Until the final obliteration of Jewish communities in the occupied lands and the satellite countries, regular postal communications during the Holocaust were usually maintained. Connections with countries adjacent to neutral lands, such as Turkey, or satellites such as Bulgaria, Romania, and Hungary, were smoother than those with Poland, which usually took place via Switzerland. Communication with eastern Poland and the Baltic countries was totally cut off in late June 1941 due to the German invasion and occupation of the Soviet territories.
Jews in the occupied areas had to write in German only. The number of words, the contents of the letters, and sometimes even the style of the writing were restricted. All letters were checked by the censor.
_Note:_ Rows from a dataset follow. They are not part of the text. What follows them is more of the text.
(* ===== verification/Upstream.v ===== *)
(** * Tenants, upstream registries and their capabilities

    [internal/core/domain/tenant.go], [upstream.go], [upstream_auth.go] and
    [upstream_capability.go]. *)

From S2P Require Import Prelude GoStrings Artifact.

(** ** Definitions *)

(** A [time.Time] is its offset from the Unix epoch in nanoseconds; the zero
    time is January 1, year 1. *)
Abbreviation time := Z (only parsing).
Definition zero_time : time := -62135596800000000000.

Record Tenant : Type := mkTenant {
  tenant_ID : string;
  tenant_Name : string;
  tenant_CreatedAt : time;
  tenant_UpdatedAt : time;
}.

Definition UpstreamAuthNone : string := "none".
Definition UpstreamAuthBasic : string := "basic".
Definition UpstreamAuthBearerToken : string := "bearer_token".

Record UpstreamAuth : Type := mkUpstreamAuth {
  auth_Type : string;
  Username : string;
  Secret : string;
  auth_UpdatedAt : time;
}.

Abbreviation UpstreamCapability := string (only parsing).
Definition UpstreamCapabilityPublishTime : UpstreamCapability := "publish_time".
Definition UpstreamCapabilityLicenses : UpstreamCapability := "licenses".
Definition UpstreamCapabilityVulnerabilityLookup : UpstreamCapability := "vulnerability_lookup".
Definition UpstreamCapabilityScorecardLookup : UpstreamCapability := "scorecard_lookup".
Definition UpstreamCapabilityManifestDigestLookup : UpstreamCapability := "manifest_digest_lookup".

(** [Capabilities] is a slice whose nil value ([None]) means "not configured". *)
Record Upstream : Type := mkUpstream {
  up_ID : string;
  up_TenantID : string;
  up_Name : string;
  up_Ecosystem : EcosystemType;
  BaseURL : string;
  Capabilities : option (list UpstreamCapability);
  Auth : option UpstreamAuth;
  up_CreatedAt : time;
  up_UpdatedAt : time;
}.

(** The zero [Upstream]. *)
Definition no_upstream : Upstream := mkUpstream "" "" "" "" "" None None zero_time zero_time.

Definition set_Capabilities (c : list UpstreamCapability) (u : Upstream) : Upstream :=
  mkUpstream (up_ID u) (up_TenantID u) (up_Name u) (up_Ecosystem u) (BaseURL u) (Some c)
    (Auth u) (up_CreatedAt u) (up_UpdatedAt u).

Definition auth_Configured (a : option UpstreamAuth) : bool :=
  match a with
  | None => false
  | Some a => bool_decide (auth_Type a ≠ "" ∧ auth_Type a ≠ UpstreamAuthNone)
  end.

Definition UpstreamAuthConfigured (u : Upstream) : bool := auth_Configured (Auth u).

Definition allowedUpstreamCapabilities (e : EcosystemType) : list UpstreamCapability :=
  if decide (e = EcosystemNPM) then
    [UpstreamCapabilityPublishTime; UpstreamCapabilityLicenses;
     UpstreamCapabilityVulnerabilityLookup; UpstreamCapabilityScorecardLookup]
  else if decide (e = EcosystemOCI) then [UpstreamCapabilityManifestDigestLookup]
  else [].

Definition legacyDefaultUpstreamCapabilities (e : EcosystemType) : list (list UpstreamCapability) :=
  if decide (e = EcosystemNPM) then
    [[UpstreamCapabilityPublishTime; UpstreamCapabilityLicenses;
      UpstreamCapabilityVulnerabilityLookup]]
  else [].

Definition AllowedUpstreamCapabilities (e : EcosystemType) : list UpstreamCapability :=
  allowedUpstreamCapabilities e.
Definition DefaultUpstreamCapabilities (e : EcosystemType) : list UpstreamCapability :=
  AllowedUpstreamCapabilities e.

Fixpoint first_not_in (allowed l : list string) : option string :=
  match l with
  | [] => None
  | c :: l => if decide (c ∈ allowed) then first_not_in allowed l else Some c
  end.

Definition NormalizeUpstreamCapabilities (e : EcosystemType)
    (capabilities : option (list UpstreamCapability)) : result (list UpstreamCapability) :=
  let allowed := allowedUpstreamCapabilities e in
  if decide (allowed = []) then
    Err (sentinel_suffix ErrUnsupportedUpstreamCapability (": unknown ecosystem " +:+ quote e))
  else match capabilities with
  | None => Ok (DefaultUpstreamCapabilities e)
  | Some caps =>
      match first_not_in allowed caps with
      | Some c => Err (sentinel_suffix ErrUnsupportedUpstreamCapability
          (": capability " +:+ quote c +:+ " is not supported for " +:+ e +:+ " upstreams"))
      | None => Ok (filter (λ c, c ∈ caps) allowed)
      end
  end.

Definition EffectiveUpstreamCapabilities (e : EcosystemType)
    (capabilities : option (list UpstreamCapability)) : list UpstreamCapability :=
  match capabilities with
  | None => DefaultUpstreamCapabilities e
  | Some caps =>
      if decide (caps ∈ legacyDefaultUpstreamCapabilities e)
      then DefaultUpstreamCapabilities e else caps
  end.

Definition EffectiveCapabilities (u : Upstream) : list UpstreamCapability :=
  EffectiveUpstreamCapabilities (up_Ecosystem u) (Capabilities u).

Definition UpstreamSupports (u : Upstream) (c : UpstreamCapability) : bool :=
  bool_decide (c ∈ EffectiveCapabilities u).

(** ** Lemmas *)

Lemma first_not_in_None allowed l : first_not_in allowed l = None ↔ l ⊆ allowed.
Proof.
  induction l as [|c l IH]; simpl; [set_solver|]. case_decide; [rewrite IH|]; set_solver.
Qed.

Lemma NormalizeUpstreamCapabilities_Some e caps :
  allowedUpstreamCapabilities e ≠ [] → caps ⊆ allowedUpstreamCapabilities e →
  NormalizeUpstreamCapabilities e (Some caps)
  = Ok (filter (λ c, c ∈ caps) (allowedUpstreamCapabilities e)).
Proof.
  intros He Hc. unfold NormalizeUpstreamCapabilities. rewrite decide_False by done.
  by rewrite (proj2 (first_not_in_None _ _) Hc).
Qed.

Lemma NormalizeUpstreamCapabilities_inv e caps caps' :
  NormalizeUpstreamCapabilities e (Some caps) = Ok caps' →
  allowedUpstreamCapabilities e ≠ [] ∧ caps ⊆ allowedUpstreamCapabilities e ∧
  caps' = filter (λ c, c ∈ caps) (allowedUpstreamCapabilities e).
Proof.
  unfold NormalizeUpstreamCapabilities. case_decide; [done|].
  destruct (first_not_in _ _) eqn:E; [done|]. apply first_not_in_None in E. naive_solver.
Qed.

(** ** Properties *)

(** Capability normalisation keeps exactly the requested capabilities, in
    the one canonical order of the ecosystem: the result has the members of the
    request, is an ordered sub-list of the allowed list, and two requests with
    the same members normalise equally. *)
Theorem NormalizeUpstreamCapabilities_canonical e caps1 caps1' caps2 :
  NormalizeUpstreamCapabilities e (Some caps1) = Ok caps1' →
  (∀ c, c ∈ caps1' ↔ c ∈ caps1) ∧
  sublist caps1' (allowedUpstreamCapabilities e) ∧
  ((∀ c, c ∈ caps1 ↔ c ∈ caps2) →
     NormalizeUpstreamCapabilities e (Some caps2) = Ok caps1').
Proof.
  intros (He & Hsub & ->)%NormalizeUpstreamCapabilities_inv. split; [|split].
  - intros c. rewrite list_elem_of_filter. set_solver.
  - apply sublist_filter.
  - intros Heq. rewrite NormalizeUpstreamCapabilities_Some; [|done|set_solver].
    f_equal. apply list_filter_iff. intros c. by rewrite Heq.
Qed.

Lemma NormalizeUpstreamCapabilities_canonical_witness :
  let r := ["publish_time"; "scorecard_lookup"] in
  (∀ c, c ∈ r ↔ c ∈ ["scorecard_lookup"; "publish_time"; "scorecard_lookup"]) ∧
  sublist r (allowedUpstreamCapabilities "npm") ∧
  ((∀ c, c ∈ ["scorecard_lookup"; "publish_time"; "scorecard_lookup"] ↔ c ∈ r) →
     NormalizeUpstreamCapabilities "npm" (Some r) = Ok r).
Proof.
  exact (NormalizeUpstreamCapabilities_canonical "npm"
    ["scorecard_lookup"; "publish_time"; "scorecard_lookup"] _ _ eq_refl).
Defined.

(** The effective profile of an upstream stored in canonical form is the
    stored profile, with one exception: the npm profile equal to the legacy
    default is read as the current default, which adds [scorecard_lookup] even
    when an operator chose those three capabilities explicitly. *)
Theorem EffectiveUpstreamCapabilities_exact e caps caps' :
  NormalizeUpstreamCapabilities e (Some caps) = Ok caps' →
  (EffectiveUpstreamCapabilities e (Some caps') ≠ caps' ↔
     e = EcosystemNPM ∧
     caps' = [UpstreamCapabilityPublishTime; UpstreamCapabilityLicenses;
              UpstreamCapabilityVulnerabilityLookup]) ∧
  caps' ⊆ EffectiveUpstreamCapabilities e (Some caps') ∧
  EffectiveUpstreamCapabilities e (Some caps') ⊆ allowedUpstreamCapabilities e.
Proof.
  intros (He & Hsub & Hc)%NormalizeUpstreamCapabilities_inv.
  assert (Hin : caps' ⊆ allowedUpstreamCapabilities e).
  { rewrite Hc. intros c. rewrite list_elem_of_filter. naive_solver. }
  unfold EffectiveUpstreamCapabilities, legacyDefaultUpstreamCapabilities.
  destruct (decide (e = EcosystemNPM)) as [->|Hne].
  - case_decide as Hl.
    + apply list_elem_of_singleton in Hl. rewrite Hl. repeat split; try done.
      intros c. vm_compute. set_solver.
    + rewrite list_elem_of_singleton in Hl. naive_solver.
  - rewrite decide_False by set_solver. naive_solver.
Qed.

Lemma EffectiveUpstreamCapabilities_exact_witness :
  let legacy := ["publish_time"; "licenses"; "vulnerability_lookup"] in
  (EffectiveUpstreamCapabilities "npm" (Some legacy) ≠ legacy ↔ "npm" = EcosystemNPM ∧ legacy = legacy) ∧
  legacy ⊆ EffectiveUpstreamCapabilities "npm" (Some legacy) ∧
  EffectiveUpstreamCapabilities "npm" (Some legacy) ⊆ allowedUpstreamCapabilities "npm".
Proof.
  exact (EffectiveUpstreamCapabilities_exact "npm"
    ["vulnerability_lookup"; "publish_time"; "licenses"] _ eq_refl).
Defined.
In some ghettos, mail distribution was run by the Judenrat (Jewish Council). The postal department was essential to the Judenrat because it was the only official channel of communication between councils and with the outside world. It also provided dozens of staff with an income and the taxes that were applied to postal items and payment for stamps were sources of revenue for the Judenrat coffers. Outgoing mail was always stamped “Judenrat” and carried the stamp of the German censor as well.
The postal services mirrored the living conditions in the occupied areas. In Poland, for example, apart from Łódź, it was easier to send and receive mail in towns under German rule (i.e., annexed to the Reich), where ghettos were not established until late 1942, than in cities such as Warsaw and Kraków, which were administered by the Generalgouvernement. In the latter locations, postal services were often disrupted and many letters never reached their destinations. Once the Aktionnen took place, the services were discontinued.
In large ghettos, ghetto postcards and letters and even special stamps were issued. The stamps of the Łódź ghetto, which carried a portrait of the Chairman of the Judenrat, Mordecai Chaim Rumkowski, are especially well known.